Il est aigri l'infirmier? Non. Il transpire comme une vache avec 37 degrès dans le service. Alors quand on le fait courir pour un journal tombé par terre, il a envie de ramasser le journal et de le balancer par la fenêtre.
La chaleur les gêne. Certainement. La chaleur au travail est mon ennemi. Il n'y a aucun doute.
Nous n'avons pas la clim' alors dès que je fais un effort physique ou de concentration,je sue comme une vache qui a de la fièvre. Pendant que je perfuse la mamie de 97 ans qui n'a plus de veines, je sens une goutte de sueur perler sur mon front. Je n'ose pas l'essuyer pour ne pas le faire remarquer. Mais en même temps si cette goutte coule et tombe sur le cathéter que je suis en train de placer... je vais m'en vouloir. Tant pis, je m'essuie avec ma manche.
Je nage dans ma tenue. Mes sabots sont de plus en plus lourd. Dès la deuxième heure de boulot, j'ai l'impression de sentir le fauve à 300 mètres. Il reste encore 10 heures! C'est l'enfer. Je suis même sûr qu'il ne fait pas aussi chaud en enfer.
Ça c'est quand tout va bien.
Quand ça va mal, on n' appelle plus cette température élevée sous le nom de chaleur mais sous celui de canicule. Et qui dit canicule, dit sélection naturelle. Autrement dit, des personnes ne vont jamais s'en remettre.
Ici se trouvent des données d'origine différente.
(* ===== verification/SuExec.v ===== *)
(** * Changing the user of a worker (suEXEC)

    The secret, the authentication of a suEXEC request, the change of user and group,
    the LVE hooks and the reopening of stderr of lsapilib.c.  The identity system calls
    answer from a script and are recorded, so the order in which privileges are dropped
    is part of the state. *)

From S2P Require Export MD5 Frame ReqHeaders.

Open Scope Z_scope.

Definition mod_cred (f : cred -> cred) : M unit := mod_os (fun o => set_s_cred (f (s_cred o)) o).
Definition get_cred {A} (f : cred -> A) : M A := get_os (fun o => f (s_cred o)).

(** An identity system call: recorded, answered from the script. *)
Definition id_syscall (c : id_call) : M Z :=
  mod_cred (fun k => set_k_id_calls (k_id_calls k ++ [c]) k) ;;
  l ← get_cred k_ids;
  match l with
  | [] => mret 0
  | r :: l => mod_cred (set_k_ids l) ;; mret r
  end.

(** [close(fd)] without the retry of [lsapi_close]. *)
Definition sys_close (fd : Z) : M Z :=
  evs ← get_os k_closes;
  match evs with
  | [] => mod_os (fun o => set_k_closed (k_closed o ++ [fd]) o) ;; mret 0
  | ev :: evs => mod_os (set_k_closes evs) ;; '(r, _) ← sys_close_ev ev fd; mret r
  end.

(** ** The secret *)

(** What opening the secret file finds. *)
Inductive secret_file := SecretNoOpen | SecretNoStat | SecretFile (mode : Z) (data : list Z).

(** The first 16 bytes of [s_secret] are overwritten by what is read, a short read
    included. *)
Definition readSecret (f : secret_file) : M Z :=
  match f with
  | SecretNoOpen => mret (-1)
  | SecretNoStat => mret (-1)
  | SecretFile mode data =>
      if negb (Z.land mode 63 =? 0) then mret (-1)
      else
        secret ← get_os s_secret;
        let bs := take 16 data in
        secret ← lift (store secret 0 bs);
        mod_os (set_s_secret secret) ;;
        if zlen bs <? 16 then mret (-1) else mret 0
  end.

Definition LSAPI_is_suEXEC_Daemon : M Z :=
  uid ← get_os s_uid;
  secret ← get_os s_secret;
  b ← lift (load8 secret 0);
  mret (if (uid =? 0) && negb (b =? 0) then 1 else 0).

(** ** Error messages *)

(** [achError] after [snprintf(achError, 4096, ...)], and the length written. *)
Definition error_text (text : list Z) : list Z * Z :=
  if 4096 <=? zlen text then (slice 0 4095 text ++ [0], 4096) else (text, zlen text).

Definition LSAPI_perror_r (has_req : bool) (pErr1 pErr2 : list Z) : M Z :=
  format ← get_cred k_perror;
  let '(achError, n) := error_text (format (pErr1 ++ [58] ++ pErr2)) in
  (if has_req : bool then LSAPI_Write_Stderr_r achError n
   else '(r, _) ← sys_write 2 (slice 0 n achError); mret r) ;;
  mret 0.

(** ** LVE *)

Definition lve_headers : list (list Z) := str <$>
  ["Cache-Control: private, no-cache, no-store, must-revalidate, max-age=0"; "Pragma: no-cache";
   "Retry-After: 60"; "Content-Type: text/html"]%string.

Definition nl : list Z := [10].

Definition lve_body : list Z :=
  str "<!DOCTYPE HTML PUBLIC " ++ [34] ++ str "-//IETF//DTD HTML 2.0//EN" ++ [34] ++ str ">" ++ nl ++
  str "<HTML><HEAD>" ++ nl ++ str "<TITLE>508 Resource Limit Is Reached</TITLE>" ++ nl ++
  str "</HEAD><BODY>" ++ nl ++ str "<H1>Resource Limit Is Reached</H1>" ++ nl ++
  str "The website is temporarily unable to service your request as it exceeded resource limit." ++ nl ++
  str "Please try again later." ++ nl ++ str "<HR>" ++ nl ++ str "</BODY></HTML>" ++ nl.

Definition lsapi_lve_error : M Z :=
  LSAPI_ErrResponse_r 508 (Some lve_headers) (Some lve_body) (zlen lve_body) ;; mret 0.

Definition lsapi_enterLVE (uid : Z) : M Z :=
  lve ← get_cred s_lve;
  if (lve : bool) && negb (uid =? 0) then
    ret ← id_syscall (CallEnter uid);
    if ret <? 0 then
      LSAPI_perror_r true (str "LSAPI: lve_enter() failure, reached resource limit.") [] ;;
      lsapi_lve_error ;;
      mret (-1)
    else mret 0
  else mret 0.

Definition lsapi_jailLVE (uid : Z) : M Z :=
  ret ← id_syscall (CallJail uid);
  if ret <? 0 then
    LSAPI_perror_r true (str "LSAPI: jail() failure.") [] ;;
    mret (-1)
  else mret ret.

(** ** The change of user *)

Definition LSAPI_CAGEFS_NO_SUEXEC : Z := 3.

(** [if (rv == -1) { perror; return -1; }], the rest being [k]. *)
Definition id_call_or_fail (c : id_call) (msg : string) (k : M Z) : M Z :=
  rv ← id_syscall c;
  if rv =? -1 then LSAPI_perror_r true (str msg) [] ;; mret (-1) else k.

(** The part of [setUID_LVE] behind the LVE hooks. *)
Definition set_ids (uid gid : Z) (pw : option Z) (pChroot : option (list Z)) : M Z :=
  id_call_or_fail (CallSetgid gid) "LSAPI: setgid()"
    (let behind_groups :=
       let finish := id_call_or_fail (CallSetuid uid) "LSAPI: setuid()" (mret 0) in
       match pChroot with
       | Some root => id_call_or_fail (CallChroot root) "LSAPI: chroot()" finish
       | None => finish
       end in
     if bool_decide (pw = Some gid) then
       id_call_or_fail (CallInitgroups gid) "LSAPI: initgroups()" behind_groups
     else
       rv ← id_syscall (CallSetgroups gid);
       (if rv =? -1 then LSAPI_perror_r true (str "LSAPI: setgroups()") [] else mret 0) ;;
       behind_groups).

Definition setUID_LVE (uid gid : Z) (pChroot : option (list Z)) : M Z :=
  getpw ← get_cred k_getpwuid;
  let pw := getpw uid in
  lve ← get_cred s_lve;
  if (lve : bool) then
    r ← lsapi_enterLVE uid;
    if r =? -1 then mret (-1)
    else
      jail ← get_cred fp_lve_jail;
      if bool_decide (is_Some pw) && jail then
        rv ← lsapi_jailLVE uid;
        mode ← get_cred s_enable_lve;
        if rv =? -1 then mret (-1)
        else if (rv =? 1) && (mode =? LSAPI_CAGEFS_NO_SUEXEC) then
          uid ← get_cred s_defaultUid;
          gid ← get_cred s_defaultGid;
          set_ids uid gid (getpw uid) pChroot
        else set_ids uid gid pw pChroot
      else set_ids uid gid pw pChroot
  else set_ids uid gid pw pChroot.

(** ** The authentication *)

(** [memcmp] over the 16 bytes of the digests. *)
Definition lsapi_suexec_auth (ctx : lsapi_MD5Context) (pAuth len pUgid : Z) : M Z :=
  if len <? 32 then mret (-1)
  else
    secret ← get_os s_secret;
    mem ← get_in m_pReqBuf;
    achMD5 ← lift (load mem (pAuth + 16) 16);
    sec ← lift (load secret 0 16);
    mem ← lift (store mem (pAuth + 16) sec);
    let md5ctx := lsapi_MD5Init ctx in
    a ← lift (load mem pAuth 32);
    let md5ctx := lsapi_MD5Update md5ctx a in
    u ← lift (load mem pUgid 8);
    let md5ctx := lsapi_MD5Update md5ctx u in
    let digest := (lsapi_MD5Final md5ctx).1 in
    mem ← lift (store mem (pAuth + 16) digest);
    mod_in (set_m_pReqBuf mem) ;;
    mret (if bool_decide (achMD5 = digest) then 0 else 1).

(** ** Stderr *)

Definition PATH_MAX : Z := 4096.

(** The checks on [pre ++ p], the path in [final]. *)
Definition check_final (c : cred) (pre p : list Z) : option (list Z) :=
  if PATH_MAX - zlen pre <? zlen p + 1 then None
  else
    let refuse resolved := bool_decide (take 5 resolved = str "/etc/") in
    match k_realpath c (pre ++ p) with
    | RpErr tolerated rest => if negb tolerated || refuse rest then None else Some (pre ++ p)
    | RpOk resolved => if refuse resolved then None else Some (pre ++ p)
    end.

(** [lsapi_check_path]: the absolute path, or [None] for -1. *)
Definition lsapi_check_path (c : cred) (p : list Z) : option (list Z) :=
  if bool_decide (p !! 0%nat = Some 47) then check_final c [] p
  else cwd ← k_getcwd c; check_final c (cwd ++ [47]) p.

Definition lsapi_reopen_stderr2 (full_path : list Z) : M Z :=
  openf ← get_cred k_open;
  let newfd := openf full_path in
  if newfd =? -1 then
    LSAPI_perror_r false (str "Failed to open custom stderr log") full_path ;; mret (-1)
  else
    (if newfd =? 2 then mret 0 else sys_close newfd) ;;
    copied ← sys_alloc;
    mod_os (set_s_stderr_log_path copied) ;;
    mret 0.

Definition lsapi_reopen_stderr (p : list Z) : M Z :=
  uid ← get_os s_uid;
  if uid =? 0 then mret (-1)
  else
    c ← get_os s_cred;
    match lsapi_check_path c p with
    | None => LSAPI_perror_r false (str "Invalid custom stderr log path") p ;; mret (-1)
    | Some full_path => lsapi_reopen_stderr2 full_path
    end.

(** ** [lsapi_changeUGid] *)

(** [--pReq->m_pHeader->m_cntSpecialEnv]. *)
Definition dec_special : M unit :=
  cnt ← get_field off_cntSpecialEnv;
  mem ← get_in m_pReqBuf;
  mem ← lift (store_32 mem off_cntSpecialEnv (s32 (cnt - 1)));
  mod_in (set_m_pReqBuf mem).

(** [*pKey == 0 && strcmp(pKey + 1, name) == 0]. *)
Definition special_key (mem : list Z) (pKey : Z) (name : list Z) : option bool :=
  b ← load8 mem pKey;
  if b =? 0 then strcmp_eq mem (pKey + 1) name else Some false.

(** The user and group a request asks for: those of an authenticated SUEXEC_UGID, the
    user 0 when the authentication fails, the defaults when it does not ask. *)
Definition suexec_ids (ctx : lsapi_MD5Context) : M (Z * Z) :=
  uid ← get_cred s_defaultUid;
  gid ← get_cred s_defaultGid;
  cnt ← get_field off_cntSpecialEnv;
  let i := s32 (cnt - 1) in
  if i <? 0 then mret (s32 uid, s32 gid)
  else
    envs ← get_in m_pSpecialEnvList;
    pEnv ← lift (mjoin (envs !! Z.to_nat i));
    mem ← get_in m_pReqBuf;
    auth ← lift (special_key mem (pKey pEnv) (str "SUEXEC_AUTH"));
    if negb (auth : bool) then mret (s32 uid, s32 gid)
    else
      dec_special ;;
      let pAuth := pEnv in
      pEnv ← lift (if i =? 0 then None else mjoin (envs !! Z.to_nat (i - 1)));
      mem ← get_in m_pReqBuf;
      ugid ← lift (special_key mem (pKey pEnv) (str "SUEXEC_UGID"));
      if negb (ugid : bool) then mret (0, s32 gid)
      else
        dec_special ;;
        mem ← get_in m_pReqBuf;
        uid ← lift (load_s32 mem (pValue pEnv));
        gid ← lift (load_s32 mem (pValue pEnv + 4));
        r ← lsapi_suexec_auth ctx (pValue pAuth) (valLen pAuth) (pValue pEnv);
        if r =? 0 then mret (uid, gid) else mret (0, gid).

(** The end of [lsapi_changeUGid], behind the change of the user: the process is told
    apart from root, closes the listening socket and may get a log of its own. *)
Definition leave_root (uid : Z) : M Z :=
  mod_os (set_s_uid (u32 uid)) ;;
  fdl ← get_req m_fdListen;
  (if fdl =? -1 then mret tt else sys_close fdl ;; mod_req (set_m_fdListen (-1))) ;;
  p ← LSAPI_GetEnv_r (str "LSAPI_STDERR_LOG");
  (match p with
   | None => mret 0
   | Some p => mem ← get_in m_pReqBuf; path ← lift (load_str mem p); lsapi_reopen_stderr path
   end) ;;
  mret 0.

(** [ctx] is the uninitialised MD5 context on the stack. *)
Definition lsapi_changeUGid (ctx : lsapi_MD5Context) : M Z :=
  me ← get_os s_uid;
  if negb (me =? 0) then mret 0
  else
    '(uid, gid) ← suexec_ids ctx;
    duid ← get_cred s_defaultUid;
    dgid ← get_cred s_defaultGid;
    let '(uid, gid) := if uid =? 0 then (s32 duid, s32 dgid) else (uid, gid) in
    r ← setUID_LVE (u32 uid) (u32 gid) None;
    if r =? -1 then mret (-1) else leave_root uid.
(* ===== verification/ReqReadSpec.v ===== *)
(** * What reading from a connection promises

    The body of a request is one sequence of bytes, however the kernel cuts it: what a
    reader hands out is a prefix of it, and what is left is the rest.  A request packet
    is read whole, in whatever pieces, provided the first piece holds a packet header. *)

From S2P Require Export ReqRead ReqParseSpec.

Open Scope Z_scope.

#[global] Arguments load8 : simpl never.

(** ** The kernel's side *)

(** A peer that only sends data, with reads that may be interrupted by a signal. *)
Definition benign_ev (ev : rev) : Prop :=
  r_stop ev = false /\ match r_res ev with RData bs => bs <> [] | RErr e => e = EINTR | REof => False end.

Fixpoint data (evs : list rev) : list Z :=
  match evs with
  | [] => []
  | ev :: evs => match r_res ev with RData bs => bs | _ => [] end ++ data evs
  end.

Record peer_ok (s : st) : Prop := {
  po_running : g_running (os s) = true;
  po_reads : Forall benign_ev (k_reads (os s))
}.

Definition incoming (s : st) : list Z := data (k_reads (os s)).
Definition with_reads (evs : list rev) (s : st) : st := on_os (set_k_reads evs) s.

Lemma with_reads_twice e1 e2 s : with_reads e1 (with_reads e2 s) = with_reads e1 s.
Proof. by destruct s as [? []]. Qed.
Lemma with_reads_id s : with_reads (k_reads (os s)) s = s.
Proof. by destruct s as [? []]. Qed.

Lemma read_loop_spec evs : forall len s,
  0 < len -> g_running (os s) = true -> Forall benign_ev evs -> k_reads (os s) = evs ->
  exists n evs', Forall benign_ev evs' /\ 0 <= n <= len /\ n <= zlen (data evs) /\ (n = 0 -> data evs = []) /\
    data evs' = drop (Z.to_nat n) (data evs) /\
    read_loop evs len s = Some ((n, slice 0 n (data evs)), with_reads evs' s).
Proof.
  induction evs as [|[stop res] evs IH]; intros len s Hlen Hrun Hev Hk.
  - exists 0, []. assert (with_reads [] s = s) as -> by (rewrite <- Hk; apply with_reads_id). repeat split; try done; lia.
  - apply Forall_cons in Hev as [[Hstop Hres] Hev]. cbn [r_stop r_res] in *. subst stop.
    destruct res as [bs| |e]; [|done|].
    + set (n := Z.min len (zlen bs)).
      assert (0 < zlen bs) as Hpos.
      { destruct bs; [done|]. rewrite zlen_cons. pose proof (zlen_nonneg bs). lia. }
      set (rest := drop (Z.to_nat n) bs).
      exists n, (match rest with [] => evs | _ => mkRev false (RData rest) :: evs end).
      cbn [data r_res]. rewrite zlen_app. pose proof (zlen_nonneg (data evs)).
      split; [destruct rest eqn:E; [done|]; constructor; [by split|done]|].
      split; [lia|]. split; [lia|]. split; [lia|]. split.
      * rewrite drop_app_le by (unfold zlen in *; lia). fold rest. destruct rest; done.
      * cbn [read_loop]. unfold sys_read_ev, signal_stop. cbn [r_stop r_res].
        unfold mbind, M_bind, mret, M_ret, mod_os, modify, get_os, gets. fold n rest.
        rewrite slice_app_l by lia. rewrite (proj2 (Z.eqb_neq n (-1))) by lia. done.
    + subst e. destruct (IH len (with_reads evs s) Hlen Hrun Hev) as (n & evs' & Hb & ? & ? & ? & Hd & E).
      { by destruct s as [? []]. }
      exists n, evs'. cbn [data r_res app]. do 5 (split; [done|]).
      cbn [read_loop]. unfold sys_read_ev, signal_stop. cbn [r_stop r_res].
      unfold mbind, M_bind, mret, M_ret, mod_os, modify, get_os, gets.
      change (on_os (set_k_reads evs) s) with (with_reads evs s).
      replace (g_running (os (with_reads evs s))) with true by (by destruct s as [? []]).
      cbn [andb is_eintr]. change (-1 =? -1) with true. unfold is_eintr. rewrite bool_decide_true by done. cbn [andb].
      rewrite E, with_reads_twice. done.
Qed.
(** A first read of fewer than the 8 bytes of a packet header loses the request:
    the second read is put at the start of the buffer again, over the first piece, so
    the same packet that is accepted whole is refused however it is cut inside its
    header. *)
Theorem readReq_short_first_piece :
  let answer pieces := fst <$> readReq ctx0 (reader pieces) in
  answer [sample_stream] = Some 0 /\
  Forall (fun k => answer [take k sample_stream; drop k sample_stream] = Some (-1)) [1; 2; 3; 4; 5; 6; 7]%nat.
Proof.
  split; [by vm_compute|]. repeat (apply Forall_cons_2; [by vm_compute|]). constructor.
Qed.
(** The server does not linger: with an idle limit [m_iServerMaxIdle = n > 0] and no
    children, it stops by the turn [n + 1] in which nobody connects. *)
Theorem idle_server_stops (turns : list turn) (v : loop_vars) (p : prefork) :
  Forall idle_turn turns -> ticking (lastTime v) turns -> wait_secs v = 0 ->
  0 < m_iServerMaxIdle p < Z.of_nat (length turns) -> m_iCurChildren p <= 0 ->
  exists fd p', accept_loop turns v p = Stop fd p'.
Proof.
  intros F T W [H1 H2] C. replace (m_iServerMaxIdle p) with (m_iServerMaxIdle p - wait_secs v) in H2 by lia.
  assert (wait_secs v <= m_iServerMaxIdle p) as L by lia. clear W.
  revert v p T H1 H2 C L. induction F as [|t turns I F IH]; intros v p T H1 H2 C L; cbn in *; [lia|].
  destruct T as [T1 T2]. pose proof (idle_turn_step t v p I T1 H1 C) as S.
  destruct (Z.ltb_spec (m_iServerMaxIdle p) (wait_secs v + 1)).
  - destruct S as (fd & p' & ->). by exists fd, p'.
  - destruct S as (p' & -> & E & C'). apply IH; cbn; [done|lia..].
Qed.

Definition prefork_idle2 : prefork := lsapi_init_children_status true (LSAPI_Set_Server_Max_Idle_Secs 2 prefork3).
Alors imaginez, un infirmier en sabots orange fluo, transpirant comme une vache espagnole en pleine tourista, qui sent le fauve à 300 mètres et qui doit, en un minimum de temps :
- Courir pour répondre à la sonnette et ramasser le journal qui vient de tomber par terre
- Transfuser 8 concentrés globulaires à une mamie, à qui, il a galéré comme un âne pour poser le cathéter
- Mettre des ventilateurs dans les trois premières chambres
- Ouvrir la fenêtre de la chambre 24 car la personne ne sait pas le faire
- Faire le massage cardiaque à la première victime de la canicule
- Changer la pompe à morphine du soin palliatif de la chambre 123
- Répondre 36 fois au téléphone
- Renseigner les 15 personnes qui attendent devant la porte de l'infirmerie
- Faire son tour
- Renseigner Môssieur le chirurgien qui ne souvient plus des numéros de chambre de ses 3 patients qu'il a déjà vu 1h auparavant
Et tout ça pendant que sa collègue.... discute!
Ni une, ni deux, Il arrive un moment où Dan perd patience. Normal, non? Alors il confie la mission à la stagiaire de ramener sa collègue. Échec cuisant. Elle revient bredouille. La collègue chérie de Dan fini de faire, d'abord ce qu'elle fait (du rangement) et elle arrivera après!
Là, Dan perd son calme et devant un monde pas possible dans le couloir, il crie à sa collègue feignasse en face: Howww chérieee!!! Tu rangeras plus tard, vient bosser et arrête de glander.
Gros blanc. Moment de silence dans le couloir. Le temps ralentit. D'un coup, les secondes qui passent semblent être une éternité. Arrêt sur image. La collègue de Dan stoppe ses mouvements. Au ralentie maintenant, elle lève la tête et accroche mon regard. Je me croierai dans un remake de matrix.
Tout le monde se tourne vers la collègue chérie de Dan. Elle rougit et n'ose pas répondre. L'effet de surprise est réussi. Elle est obligée de venir, devant l'expectative générale. Dan à gagné. Dan gagne toujours.... tout le monde le sait. Même elle maintenant.
Je ne peux pas être partout alors je priorise les urgences "vitales". Et ranger des cartons, ce n'est pas "vital".
Dan va pouvoir ENFIN aller pisser car il est 13h et que depuis 7h du matin, il n'a même pas eu le temps de vider sa vessie une seule fois! Conclusion, il a mal au ventre et si ça continu, il va se mettre une sonde dans la vessie avec une poche à urine.
Ou alors revenons en arrière, faisons des dortoirs et tout le monde dans la même pièce parce que là, des fois, niveau sécurité.... c'est limite. Là au moins, si le journal tombe... pas de sonnette, je le vois direct! Si quelqu'un fait un arrêt cardiaque, je donne un cours de massage cardiaque.
Si quelqu'un est infecté? Euhhh on croise les doigts et on ne fait pas d'analyse pour ne pas trouver l'infection!